**MATERIALS PROVIDED:**
= = = = = = =
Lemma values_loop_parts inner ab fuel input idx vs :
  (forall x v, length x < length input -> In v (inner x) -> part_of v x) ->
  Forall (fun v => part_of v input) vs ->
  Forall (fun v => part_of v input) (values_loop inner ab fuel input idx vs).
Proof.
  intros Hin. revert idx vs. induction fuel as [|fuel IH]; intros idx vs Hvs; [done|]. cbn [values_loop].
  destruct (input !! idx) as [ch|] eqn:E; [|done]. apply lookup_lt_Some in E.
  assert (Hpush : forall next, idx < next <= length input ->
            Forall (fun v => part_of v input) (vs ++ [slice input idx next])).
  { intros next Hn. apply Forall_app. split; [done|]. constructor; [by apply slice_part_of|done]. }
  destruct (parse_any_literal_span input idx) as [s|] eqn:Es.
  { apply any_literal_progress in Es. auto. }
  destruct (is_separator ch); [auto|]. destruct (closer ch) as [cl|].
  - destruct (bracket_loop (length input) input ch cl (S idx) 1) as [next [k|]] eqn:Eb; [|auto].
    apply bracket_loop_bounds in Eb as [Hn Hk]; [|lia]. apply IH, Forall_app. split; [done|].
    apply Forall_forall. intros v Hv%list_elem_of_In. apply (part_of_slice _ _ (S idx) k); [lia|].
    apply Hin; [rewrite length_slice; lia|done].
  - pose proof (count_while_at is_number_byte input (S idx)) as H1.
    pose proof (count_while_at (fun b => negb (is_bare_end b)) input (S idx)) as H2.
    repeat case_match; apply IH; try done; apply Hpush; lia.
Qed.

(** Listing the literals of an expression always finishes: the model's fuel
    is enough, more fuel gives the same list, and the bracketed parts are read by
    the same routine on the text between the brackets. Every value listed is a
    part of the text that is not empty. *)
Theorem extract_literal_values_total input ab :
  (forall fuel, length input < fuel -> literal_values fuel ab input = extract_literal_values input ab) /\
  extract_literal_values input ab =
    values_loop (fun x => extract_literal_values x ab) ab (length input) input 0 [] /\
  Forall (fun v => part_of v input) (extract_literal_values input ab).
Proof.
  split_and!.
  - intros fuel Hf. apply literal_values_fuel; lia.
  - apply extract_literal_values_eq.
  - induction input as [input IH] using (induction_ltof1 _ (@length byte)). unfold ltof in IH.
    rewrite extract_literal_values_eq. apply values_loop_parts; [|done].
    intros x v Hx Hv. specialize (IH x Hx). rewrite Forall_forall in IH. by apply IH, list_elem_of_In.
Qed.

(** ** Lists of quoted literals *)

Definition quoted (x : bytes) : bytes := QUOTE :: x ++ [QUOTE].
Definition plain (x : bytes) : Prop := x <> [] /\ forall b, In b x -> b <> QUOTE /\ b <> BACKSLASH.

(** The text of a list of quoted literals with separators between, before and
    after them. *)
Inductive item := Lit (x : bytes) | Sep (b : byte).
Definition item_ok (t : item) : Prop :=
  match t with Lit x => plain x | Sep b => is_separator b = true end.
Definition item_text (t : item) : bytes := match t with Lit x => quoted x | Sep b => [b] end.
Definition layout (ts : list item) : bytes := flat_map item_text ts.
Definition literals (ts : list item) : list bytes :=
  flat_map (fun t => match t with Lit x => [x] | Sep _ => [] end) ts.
= = = = = = =
**WHAT YOU HAVE TO DO:** Where the data above reaches the line holding "- destruct (bracket_loop", begin printing, and stop after the line holding "Definition item_ok (t". Each line must be reproduced exactly, with nothing else added.

**EXERCISE RESPONSE:**
  - destruct (bracket_loop (length input) input ch cl (S idx) 1) as [next [k|]] eqn:Eb; [|auto].
    apply bracket_loop_bounds in Eb as [Hn Hk]; [|lia]. apply IH, Forall_app. split; [done|].
    apply Forall_forall. intros v Hv%list_elem_of_In. apply (part_of_slice _ _ (S idx) k); [lia|].
    apply Hin; [rewrite length_slice; lia|done].
  - pose proof (count_while_at is_number_byte input (S idx)) as H1.
    pose proof (count_while_at (fun b => negb (is_bare_end b)) input (S idx)) as H2.
    repeat case_match; apply IH; try done; apply Hpush; lia.
Qed.

(** Listing the literals of an expression always finishes: the model's fuel
    is enough, more fuel gives the same list, and the bracketed parts are read by
    the same routine on the text between the brackets. Every value listed is a
    part of the text that is not empty. *)
Theorem extract_literal_values_total input ab :
  (forall fuel, length input < fuel -> literal_values fuel ab input = extract_literal_values input ab) /\
  extract_literal_values input ab =
    values_loop (fun x => extract_literal_values x ab) ab (length input) input 0 [] /\
  Forall (fun v => part_of v input) (extract_literal_values input ab).
Proof.
  split_and!.
  - intros fuel Hf. apply literal_values_fuel; lia.
  - apply extract_literal_values_eq.
  - induction input as [input IH] using (induction_ltof1 _ (@length byte)). unfold ltof in IH.
    rewrite extract_literal_values_eq. apply values_loop_parts; [|done].
    intros x v Hx Hv. specialize (IH x Hx). rewrite Forall_forall in IH. by apply IH, list_elem_of_In.
Qed.

(** ** Lists of quoted literals *)

Definition quoted (x : bytes) : bytes := QUOTE :: x ++ [QUOTE].
Definition plain (x : bytes) : Prop := x <> [] /\ forall b, In b x -> b <> QUOTE /\ b <> BACKSLASH.

(** The text of a list of quoted literals with separators between, before and
    after them. *)
Inductive item := Lit (x : bytes) | Sep (b : byte).
Definition item_ok (t : item) : Prop :=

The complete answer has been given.